What would it take, to make you give up your freedom?

Dick Grayson has always known the answer to that question, ever since he was a pup. He never had much of a choice. Whoever has possession of a selkie’s fur pelt controls them entirely, that’s just the way it is. His mother always told him to guard his heart, and to never, ever trust humans with his secret. The one time he broke her rule, his family paid for it. And then, he was all alone.

Distraught, he leaves his home on the coast to flee inland, heading east into the Rocky Mountains and beyond.
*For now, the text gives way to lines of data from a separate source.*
Lemma append_line_result path i js0 fs res fs' :
  append_line path i js0 fs = (res, fs') ->
  (forall q, q <> path -> nodes fs' !! q = nodes fs !! q)
  /\ exists w, log_data fs' path = log_data fs path +:+ w
     /\ (res = Ok tt -> exists js, js0 = Some js /\ w = js +:+ str1 LF
          /\ short_write i = None /\ sync_fails i = false)
     /\ (w = "" \/ exists js n, js0 = Some js /\ w = Strings.take n (js +:+ str1 LF)).
Proof.
  unfold append_line. destruct (OpenAppend fs path 384) as [[[]|e] fs1] eqn:Eo.
  2:{ intros [= <- <-]. apply OpenAppend_log_data in Eo as [Hd Hq]. split; [done|].
      exists "". rewrite append_empty_r. naive_solver. }
  pose proof (OpenAppend_log_data _ _ _ _ _ Eo) as [Hd Hq].
  apply OpenAppend_Ok in Eo as ((n & (Hn & _) & _) & _ & _).
  destruct js0 as [js|] eqn:Em.
  2:{ intros [= <- <-]. split; [done|]. exists "". rewrite append_empty_r. naive_solver. }
  destruct (short_write i) as [k|] eqn:Es; [|destruct (sync_fails i) eqn:Ef]; intros [= <- <-];
    (split; [intros q Hne; rewrite write_append_other by done; auto|]);
    eexists; (split; [by rewrite (log_data_write _ _ _ n), Hd|]); split;
    try done; try (right; exists js; by eexists).
  - right. exists js, (String.length (js +:+ str1 LF)). by rewrite take_ge.
  - intros _. by exists js.
  - right. exists js, (String.length (js +:+ str1 LF)). by rewrite take_ge.
Qed.

(** ** A logging session *)

Inductive log_op : Type :=
| LogStart (r : StartRecord)
| LogFinish (runID : string) (r : FinishRecord).

(** Perform the calls in order; the results, a run ID for each start. *)
Fixpoint session {E W} `{Logger E W} (ops : list log_op) (w : W) : list (result E string) * W :=
  match ops with
  | [] => ([], w)
  | LogStart r :: ops =>
      let '(res, w1) := Start w r in
      let '(rs, w2) := session ops w1 in (res :: rs, w2)
  | LogFinish id r :: ops =>
      let '(res, w1) := Finish w id r in
      let '(rs, w2) := session ops w1 in (((fun _ => id) <$> res) :: rs, w2)
  end.

(** The record one call writes. *)
Definition op_record (o : log_op) (id : string) (t : Z) : record :=
  match o with
  | LogStart r => mkRecord id t "start" (sr_Project r) (sr_WorkingDir r) (sr_Argv r) "" None
  | LogFinish _ r => mkRecord id t "finish" "" "" [] (fr_Outcome r) (fr_ExitCode r)
  end.

(** What a call that returned run ID [id] at time [t] writes: one line, whose
    only newline is its last byte; a fresh ID has the 8 random bytes in hex. *)
Definition line_of (o : log_op) (i : io) (id line : string) : Prop :=
  exists js, line = js +:+ str1 LF /\ count_bytes is_LF js = 0%nat
    /\ marshal_record (op_record o id (now i)) = Some js
    /\ match o with
       | LogStart _ => exists b, random i = Some b /\ id = Hex.EncodeToString b
       | LogFinish id' _ => id = id'
       end.

Lemma append_Ok_line path i r fs fs' :
  append path i r fs = (Ok tt, fs') ->
  exists js, marshal_record r = Some js /\ count_bytes is_LF js = 0%nat
    /\ log_data fs' path = log_data fs path +:+ js +:+ str1 LF.
Proof.
  intros H. apply append_line_result in H as (_ & w & Hd & Hok & _).
  destruct (Hok eq_refl) as (js & Hm & -> & _). exists js. split_and!; [done| |done].
  eapply no_control_no_LF, marshal_record_no_control; done.
Qed.
(** One deadline: at any instant [Decide] accepts a decision on an ID
    exactly when [Get] reports that request pending, exactly when the pending
    list shows it; an accepted decision changes that request's status only. *)
Theorem Get_Decide_Pending_agree lim h s now id approve :
  steps (NewStoreWithLimit lim) h s ->
  let accepted := is_ok (Decide s now id approve).1 = true in
  (accepted <-> exists r, Get s now id = Ok r /\ rq_Status r = StatusPending)
  /\ (accepted <-> exists r, r ∈ Pending s now /\ ID r = id)
  /\ (accepted -> (Decide s now id approve).2
        = mkStore (alter (set_status (if approve then StatusApproved else StatusDenied)) id
                     (requests s)) lim).
Proof.
  intros Hs. pose proof (steps_wf _ _ _ (wf_new lim) Hs) as [Hw _].
  pose proof (steps_limit _ _ _ Hs) as Hl. simpl in Hl.
  assert (Hp : forall r, r ∈ Pending s now <->
            requests s !! ID r = Some r /\ live now r = true).
  { intros r. unfold Pending. rewrite Slice_Permutation, list_elem_of_filter.
    rewrite list_elem_of_fmap. split.
    - intros [Hlive ([k r'] & -> & Hk%elem_of_map_to_list)]. simpl in *.
      destruct (Hw _ _ Hk) as [-> _]. done.
    - intros [Hr Hlive]. split; [done|]. exists (ID r, r). by rewrite elem_of_map_to_list. }
  cbv zeta. setoid_rewrite Hp. unfold Decide, Get, view, live.
  destruct (requests s !! id) as [r|] eqn:E.
  2:{ simpl. split_and!; try done; split; try done; [naive_solver|].
      intros (r & [H _] & <-). congruence. }
  pose proof (Hw _ _ E) as [Hid Hne]. simpl in Hid, Hne.
  destruct (Time.After now (Deadline r)) eqn:Ea; [|case_bool_decide as Hst].
  - simpl. split_and!; [|split; [done|]|done].
    + split; [done|]. intros (r' & [= <-] & H). case_bool_decide; simpl in H; done.
    + intros (r' & [H1 H2] & <-). rewrite E in H1. injection H1 as ->.
      rewrite Ea, andb_false_r in H2. done.
  - simpl. split_and!.
    + split; [|done]. intros _. by exists r.
    + split; [|done]. intros _. exists r. rewrite Hid, Ea. split_and!; [done| |done].
      by rewrite bool_decide_eq_true_2.
    + intros _. f_equal; [|done]. apply map_eq. intros k. destruct (decide (k = id)) as [->|Hk].
      * by rewrite lookup_insert_eq, lookup_alter_eq, E.
      * by rewrite lookup_insert_ne, lookup_alter_ne.
  - simpl. split_and!; [|split; [done|]|done].
    + split; [done|]. intros (r' & [= <-] & H). done.
    + intros (r' & [H1 H2] & <-). rewrite E in H1. injection H1 as ->.
      apply andb_true_iff in H2 as [H2%bool_decide_eq_true _]. done.
Qed.

(** The pending list is a function of the store and the clock although the
    map is ranged over in any order: it holds each live request once, by
    deadline and then by ID, and is the only such list. *)
Theorem Pending_sorted_unique lim h s now l :
  steps (NewStoreWithLimit lim) h s ->
  NoDup (Pending s now)
  /\ (l ≡ₚ filter (fun r => live now r = true) (map_to_list (requests s)).*2
      /\ StronglySorted (fun a b => Deadline a < Deadline b
                           \/ Deadline a = Deadline b /\ String.le (ID a) (ID b)) l
      <-> l = Pending s now).
Proof.
  intros Hs. pose proof (steps_wf _ _ _ (wf_new lim) Hs) as [Hw _].
  assert (Hin : forall r, r ∈ Pending s now -> requests s !! ID r = Some r).
  { intros r. unfold Pending. rewrite Slice_Permutation, list_elem_of_filter, list_elem_of_fmap.
    intros [_ ([k r'] & -> & Hk%elem_of_map_to_list)]. simpl. by destruct (Hw _ _ Hk) as [-> _]. }
  split.
  - unfold Pending. rewrite Slice_Permutation. apply NoDup_filter, (NoDup_fmap_1 ID).
    rewrite <- list_fmap_compose. rewrite (list_fmap_ext _ fst); [apply NoDup_fst_map_to_list|].
    intros i [k r] Hi%list_elem_of_lookup_2%elem_of_map_to_list. apply (Hw _ _ Hi).
  - apply (KeyOrder.Slice_unique Deadline ID). intros a b Ha Hb E.
    unfold Pending in Hin. setoid_rewrite Slice_Permutation in Hin. apply Hin in Ha, Hb. congruence.
Qed.

(** [Sweep] removes exactly the requests whose deadline passed more than
    [olderThan] ago and counts them; with a non-negative [olderThan] it never
    removes a request that can still be decided. *)
Theorem Sweep_exact s now olderThan :
  let '(n, s') := Sweep s now olderThan in
  requests s' = filter (fun kr => ~ Deadline kr.2 < now - olderThan) (requests s)
  /\ n = Z.of_nat (size (requests s)) - Z.of_nat (size (requests s'))
  /\ limit s' = limit s
  /\ (0 <= olderThan -> forall id r, requests s !! id = Some r -> live now r = true ->
        requests s' !! id = Some r).
Proof.
  pose proof (Sweep_requests s now olderThan) as Hr.
  pose proof (Sweep_limit s now olderThan) as Hl.
  pose proof (proj1 (Sweep_fold (Time.Add now (- olderThan)) (map_to_list (requests s)) 0 s)) as Hn.
  change (foldl _ _ _) with (Sweep s now olderThan) in Hn.
  destruct (Sweep s now olderThan) as [n s']. simpl in *.
  assert (Hst : forall r, stale (now - olderThan) r = false <-> ~ Deadline r < now - olderThan).
  { intros r. unfold stale, Time.Before. rewrite Z.ltb_ge. lia. }
  split_and!; [|..|done|].
  - rewrite Hr. apply map_filter_ext. intros k r _. apply Hst.
  - rewrite Hn, Hr, map_filter_alt. unfold Time.Add. rewrite Z.add_opp_r.
    rewrite <- !length_map_to_list, map_to_list_to_map.
    2:{ eapply sublist_NoDup; [apply (NoDup_fst_map_to_list (requests s))|].
        apply fmap_sublist, sublist_filter. }
    generalize (map_to_list (requests s)). intros l.
    induction l as [|[k r] l IH]; [done|]. rewrite !filter_cons. cbn [snd].
    destruct (stale (now - olderThan) r); simpl in *; lia.
  - intros Ho id r Hid. unfold live, Time.After.
    intros [_ H%negb_true_iff%Z.ltb_ge]%andb_true_iff.
    rewrite Hr. apply map_lookup_filter_Some. split; [done|]. apply Hst. simpl. lia.
Qed.

(** A store of one second requests, decided, polled and swept. *)
Definition example_steps : list entry :=
  let s := Time.Second in
  let r := mkRequest "a" "run?" StatusPending 0 s in
  [(0, OCreate "a" "run?" s, RUnit (Ok tt));
   (1, OGet "a", RRequest (Ok r));
   (2, ODecide "a" true, RUnit (Ok tt));
   (3, ODecide "a" false, RUnit (Err (EAlreadyDecided "a" StatusApproved)))].

Definition example_store : Store :=
  mkStore {[ "a" := mkRequest "a" "run?" StatusApproved 0 Time.Second ]} 2.

Lemma example_reached : steps (NewStoreWithLimit 2) example_steps example_store.
Proof.
  pose proof (exec_steps _ [] _
    [(0, OCreate "a" "run?" Time.Second); (1, OGet "a"); (2, ODecide "a" true); (3, ODecide "a" false)]
    (steps_nil (NewStoreWithLimit 2))) as H.
  by vm_compute in H |- *.
Qed.

Lemma approved_only_by_first_timely_decision_witness :
  exists pre ttl mid t post,
    example_steps = pre ++ (0, OCreate "a" "run?" ttl, RUnit (Ok tt))
          :: mid ++ (t, ODecide "a" true, RUnit (Ok tt)) :: post /\ t <= Time.Second.
Proof.
  destruct (approved_only_by_first_timely_decision 2 example_steps example_store (2 * Time.Second)
              "a" (mkRequest "a" "run?" StatusApproved 0 Time.Second) example_reached
              ltac:(vm_compute; reflexivity) eq_refl)
    as (pre & ttl & mid & t & post & H & Ht & _).
  exists pre, ttl, mid, t, post. split; [exact H|exact Ht].
Defined.

Lemma first_decision_is_final_witness :
  let s := mkStore {[ "a" := mkRequest "a" "run?" StatusPending 0 Time.Second ]} 2 in
  Decide s 5 "a" true = (Ok tt, example_store)
  /\ Get example_store (2 * Time.Second) "a"
     = Ok (mkRequest "a" "run?" StatusApproved 0 Time.Second).
Proof.
  cbv zeta. assert (E : Decide (mkStore {[ "a" := mkRequest "a" "run?" StatusPending 0 Time.Second ]} 2)
    5 "a" true = (Ok tt, example_store)) by (vm_compute; reflexivity).
  split; [exact E|].
  destruct (first_decision_is_final _ 5 "a" true example_store [] example_store E
              (steps_nil _) ltac:(intros ? ? ? ? _ H; inversion H)) as (r & Hr & _ & Hg & _).
  rewrite Hg. vm_compute in Hr. injection Hr as <-. reflexivity.
Defined.

Lemma store_bounded_witness : Z.of_nat (size (requests example_store)) <= Z.max 0 2.
Proof. apply (store_bounded 2 example_steps example_store example_reached). Defined.

Lemma Get_Decide_Pending_agree_witness :
  ~ (is_ok (Decide example_store 5 "a" true).1 = true).
Proof.
  intros H. destruct (Get_Decide_Pending_agree 2 example_steps example_store 5 "a" true
                        example_reached) as [[Hf _] _].
  destruct (Hf H) as (r & Hr & Hp). vm_compute in Hr. injection Hr as <-. discriminate.
Defined.

Lemma Pending_sorted_unique_witness : [] = Pending example_store 5.
Proof.
  apply (Pending_sorted_unique 2 example_steps example_store 5 [] example_reached).
  split; [vm_compute; constructor|constructor].
Defined.

End Properties.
Eventually, winter hits the mountains like a battering ram, and his flight comes to a halt in Haven.

Haven is a quaint ranching town hidden in the Rockies. There, he meets Bruce Wayne, a grizzled cowboy-turned-drunk with a checkered past. From the moment he sees him, Dick knows he’s exactly the sort of man his mother warned him about. Then he makes a mistake, and Bruce Wayne ends up in possession of his pelt.

So he makes a bargain for his freedom. He needs to be out of Haven by the summer, come hell or high water.
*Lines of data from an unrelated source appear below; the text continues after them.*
(* ===== verification/RelayServer.v ===== *)
(** * RelayServer: the relay's two HTTP handlers (internal/relay/server.go)

    A handler is a program over the store's operations ([History.op]): each
    call is one atomic operation, and other clients' operations may come
    between two calls of one handler.  The JSON decoder, [Request.ParseForm]
    and [url.Parse] are arguments. *)

From S2P Require Import Prelude GoStrings GoText GoJson Effects Config Relay Http.

#[local] Open Scope Z_scope.

Import Store History.

(** ** The store as an interface *)

#[export] Instance store_interface : Interface op := fun o =>
  match o with
  | OCreate _ _ _ | ODecide _ _ => result store_error unit
  | OGet _ => result store_error Relay.Request
  | OPending => list Relay.Request
  | OSweep _ => Z
  end.

(** ** Pages *)

Definition setHTMLHeaders : Header :=
  [("Content-Type", "text/html; charset=utf-8");
   ("Cache-Control", "no-store");
   ("Content-Security-Policy", "default-src 'none'; style-src 'unsafe-inline'; form-action 'self'; frame-ancestors 'none'; base-uri 'none'");
   ("Referrer-Policy", "same-origin");
   ("X-Content-Type-Options", "nosniff");
   ("X-Frame-Options", "DENY")].

Definition approval_buttons (id prompt : string) : string :=
  dq "
			<p>secrets-broker is asking to run:</p>
			<pre>" +:+ Html.EscapeString prompt
  +:+ dq "</pre>
			<form method=`POST` action=`/requests/" +:+ Html.EscapeString id
  +:+ dq "/decide` style=`display:inline`>
				<input type=`hidden` name=`decision` value=`approve`>
				<button type=`submit` style=`font-size:1.5em;padding:0.5em 1em;`>Approve</button>
			</form>
			<form method=`POST` action=`/requests/" +:+ Html.EscapeString id
  +:+ dq "/decide` style=`display:inline`>
				<input type=`hidden` name=`decision` value=`deny`>
				<button type=`submit` style=`font-size:1.5em;padding:0.5em 1em;`>Deny</button>
			</form>".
… But if that’s true, why can't he quit Bruce Wayne?

---
Day 6: Eldritch/Human | Spanking | Overprotective

Notes:

Thunder only happens when it's rainin'
Players only love you when they're playin'

Chapter 1

Notes:

(See the end of the chapter for notes.)

Chapter Text

The worn wood of the bar top shines by the time he’s done polishing it. 

Patrons come and go, the murmur of conversation flowing and receding past him like the sea brushing the shore. Always coming, always going. 

That’s Richard Grayson to the core. Always coming and always going. Never staying. 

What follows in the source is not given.